_What to do_
Repeat the lines below exactly as written, please, from the line with "Definition OLD_BLOCKS_PRUNING_INTERVAL : Z" to the line with "Some (mkScannedTipBlock (t_id", both lines included, and no others.

_Exercise inputs_
• • •
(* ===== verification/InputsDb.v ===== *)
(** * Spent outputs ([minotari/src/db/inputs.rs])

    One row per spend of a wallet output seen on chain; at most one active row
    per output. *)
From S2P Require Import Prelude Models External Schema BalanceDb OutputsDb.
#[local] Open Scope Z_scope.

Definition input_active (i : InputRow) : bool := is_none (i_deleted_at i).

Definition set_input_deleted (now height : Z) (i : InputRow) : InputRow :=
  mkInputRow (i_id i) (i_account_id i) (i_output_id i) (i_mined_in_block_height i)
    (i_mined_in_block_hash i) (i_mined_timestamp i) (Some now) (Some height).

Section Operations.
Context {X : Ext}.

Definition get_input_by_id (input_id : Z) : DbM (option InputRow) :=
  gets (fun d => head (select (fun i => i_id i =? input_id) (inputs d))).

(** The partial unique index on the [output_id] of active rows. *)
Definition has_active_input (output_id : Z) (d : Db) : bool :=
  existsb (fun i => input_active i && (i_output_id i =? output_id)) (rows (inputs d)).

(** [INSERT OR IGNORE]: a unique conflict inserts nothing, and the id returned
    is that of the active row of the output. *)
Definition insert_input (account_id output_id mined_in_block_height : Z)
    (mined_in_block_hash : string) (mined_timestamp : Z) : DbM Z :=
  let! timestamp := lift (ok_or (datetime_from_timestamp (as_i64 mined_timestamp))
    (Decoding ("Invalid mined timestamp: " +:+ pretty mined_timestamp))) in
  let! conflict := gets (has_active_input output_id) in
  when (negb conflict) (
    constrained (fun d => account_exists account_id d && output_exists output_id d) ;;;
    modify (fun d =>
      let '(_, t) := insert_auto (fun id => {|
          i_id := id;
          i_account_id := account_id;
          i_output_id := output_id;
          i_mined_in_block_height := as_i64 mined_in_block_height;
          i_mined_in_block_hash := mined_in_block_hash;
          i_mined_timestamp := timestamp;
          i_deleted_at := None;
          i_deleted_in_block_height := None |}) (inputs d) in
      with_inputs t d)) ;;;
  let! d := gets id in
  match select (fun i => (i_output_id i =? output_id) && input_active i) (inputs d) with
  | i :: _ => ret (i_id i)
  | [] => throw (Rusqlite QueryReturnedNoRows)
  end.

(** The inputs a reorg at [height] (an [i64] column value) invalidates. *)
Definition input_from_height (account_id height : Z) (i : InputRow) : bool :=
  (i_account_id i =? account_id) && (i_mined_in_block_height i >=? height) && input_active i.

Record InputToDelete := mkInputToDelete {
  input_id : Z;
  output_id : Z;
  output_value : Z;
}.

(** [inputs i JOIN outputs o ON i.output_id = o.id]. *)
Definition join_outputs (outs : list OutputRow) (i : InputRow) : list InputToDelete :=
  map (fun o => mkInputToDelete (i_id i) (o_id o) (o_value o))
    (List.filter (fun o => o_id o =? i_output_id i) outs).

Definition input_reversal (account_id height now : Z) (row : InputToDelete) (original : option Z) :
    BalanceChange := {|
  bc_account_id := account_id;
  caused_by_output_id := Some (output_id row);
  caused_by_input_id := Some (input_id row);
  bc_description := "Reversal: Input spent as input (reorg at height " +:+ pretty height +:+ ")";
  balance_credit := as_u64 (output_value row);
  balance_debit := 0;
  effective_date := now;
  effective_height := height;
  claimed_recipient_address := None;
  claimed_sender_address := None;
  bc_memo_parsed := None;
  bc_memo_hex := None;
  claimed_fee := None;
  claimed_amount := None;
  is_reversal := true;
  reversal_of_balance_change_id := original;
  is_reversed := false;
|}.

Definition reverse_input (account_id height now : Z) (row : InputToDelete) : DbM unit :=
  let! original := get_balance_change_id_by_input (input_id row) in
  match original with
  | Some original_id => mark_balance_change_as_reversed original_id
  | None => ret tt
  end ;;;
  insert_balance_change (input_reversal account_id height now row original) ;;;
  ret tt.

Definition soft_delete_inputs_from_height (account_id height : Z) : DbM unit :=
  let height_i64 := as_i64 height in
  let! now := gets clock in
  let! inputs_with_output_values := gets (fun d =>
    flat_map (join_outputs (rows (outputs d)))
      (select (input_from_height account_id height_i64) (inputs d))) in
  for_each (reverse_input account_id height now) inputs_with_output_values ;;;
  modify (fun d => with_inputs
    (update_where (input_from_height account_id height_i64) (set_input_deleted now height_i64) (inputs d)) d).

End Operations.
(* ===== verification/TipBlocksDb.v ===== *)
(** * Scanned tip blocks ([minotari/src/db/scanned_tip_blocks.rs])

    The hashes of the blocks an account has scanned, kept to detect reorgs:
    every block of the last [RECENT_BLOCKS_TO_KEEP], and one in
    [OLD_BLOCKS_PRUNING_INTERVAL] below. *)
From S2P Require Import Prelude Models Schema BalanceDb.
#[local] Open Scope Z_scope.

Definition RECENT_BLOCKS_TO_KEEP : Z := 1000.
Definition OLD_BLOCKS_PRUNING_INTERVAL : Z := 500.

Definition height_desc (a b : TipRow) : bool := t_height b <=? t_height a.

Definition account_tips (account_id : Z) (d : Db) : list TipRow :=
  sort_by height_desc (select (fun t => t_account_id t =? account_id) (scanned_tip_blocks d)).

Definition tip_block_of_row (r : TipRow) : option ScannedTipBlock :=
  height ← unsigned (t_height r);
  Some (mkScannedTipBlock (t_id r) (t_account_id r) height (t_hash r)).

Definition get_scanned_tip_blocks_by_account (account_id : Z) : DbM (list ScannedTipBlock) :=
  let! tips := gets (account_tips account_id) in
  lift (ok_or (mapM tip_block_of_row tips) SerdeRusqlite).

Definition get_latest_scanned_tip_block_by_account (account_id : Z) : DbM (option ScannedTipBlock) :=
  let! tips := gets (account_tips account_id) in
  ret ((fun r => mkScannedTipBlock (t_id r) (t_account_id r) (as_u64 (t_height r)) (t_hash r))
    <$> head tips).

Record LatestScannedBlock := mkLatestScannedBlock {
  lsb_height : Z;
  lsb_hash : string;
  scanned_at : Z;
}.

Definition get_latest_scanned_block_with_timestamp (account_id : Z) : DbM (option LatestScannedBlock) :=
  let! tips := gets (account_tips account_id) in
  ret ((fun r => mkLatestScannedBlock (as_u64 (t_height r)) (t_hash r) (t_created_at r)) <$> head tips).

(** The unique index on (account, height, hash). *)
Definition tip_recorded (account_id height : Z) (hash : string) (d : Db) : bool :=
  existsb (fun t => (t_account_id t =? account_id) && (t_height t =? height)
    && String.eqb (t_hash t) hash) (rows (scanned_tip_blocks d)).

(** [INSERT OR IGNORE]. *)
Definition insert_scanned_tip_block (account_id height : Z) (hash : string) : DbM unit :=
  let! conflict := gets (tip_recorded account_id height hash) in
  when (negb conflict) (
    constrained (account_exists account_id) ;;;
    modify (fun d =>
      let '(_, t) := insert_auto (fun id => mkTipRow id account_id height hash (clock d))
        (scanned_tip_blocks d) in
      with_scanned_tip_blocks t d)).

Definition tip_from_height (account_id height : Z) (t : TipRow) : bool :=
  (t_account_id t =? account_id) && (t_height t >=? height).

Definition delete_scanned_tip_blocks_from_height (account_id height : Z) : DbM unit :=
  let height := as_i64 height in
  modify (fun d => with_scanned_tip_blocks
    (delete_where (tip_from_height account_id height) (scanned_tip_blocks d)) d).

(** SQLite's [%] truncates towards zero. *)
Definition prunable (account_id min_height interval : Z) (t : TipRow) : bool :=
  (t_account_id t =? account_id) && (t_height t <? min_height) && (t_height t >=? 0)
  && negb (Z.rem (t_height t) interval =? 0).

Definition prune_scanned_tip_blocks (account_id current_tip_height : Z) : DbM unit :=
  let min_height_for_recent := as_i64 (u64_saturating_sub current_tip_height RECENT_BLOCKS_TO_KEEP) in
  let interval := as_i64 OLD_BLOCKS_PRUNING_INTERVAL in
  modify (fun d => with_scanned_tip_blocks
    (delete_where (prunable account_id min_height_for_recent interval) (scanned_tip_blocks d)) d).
• • •
_Solution to the problem_
Definition OLD_BLOCKS_PRUNING_INTERVAL : Z := 500.

Definition height_desc (a b : TipRow) : bool := t_height b <=? t_height a.

Definition account_tips (account_id : Z) (d : Db) : list TipRow :=
  sort_by height_desc (select (fun t => t_account_id t =? account_id) (scanned_tip_blocks d)).

Definition tip_block_of_row (r : TipRow) : option ScannedTipBlock :=
  height ← unsigned (t_height r);
  Some (mkScannedTipBlock (t_id r) (t_account_id r) height (t_hash r)).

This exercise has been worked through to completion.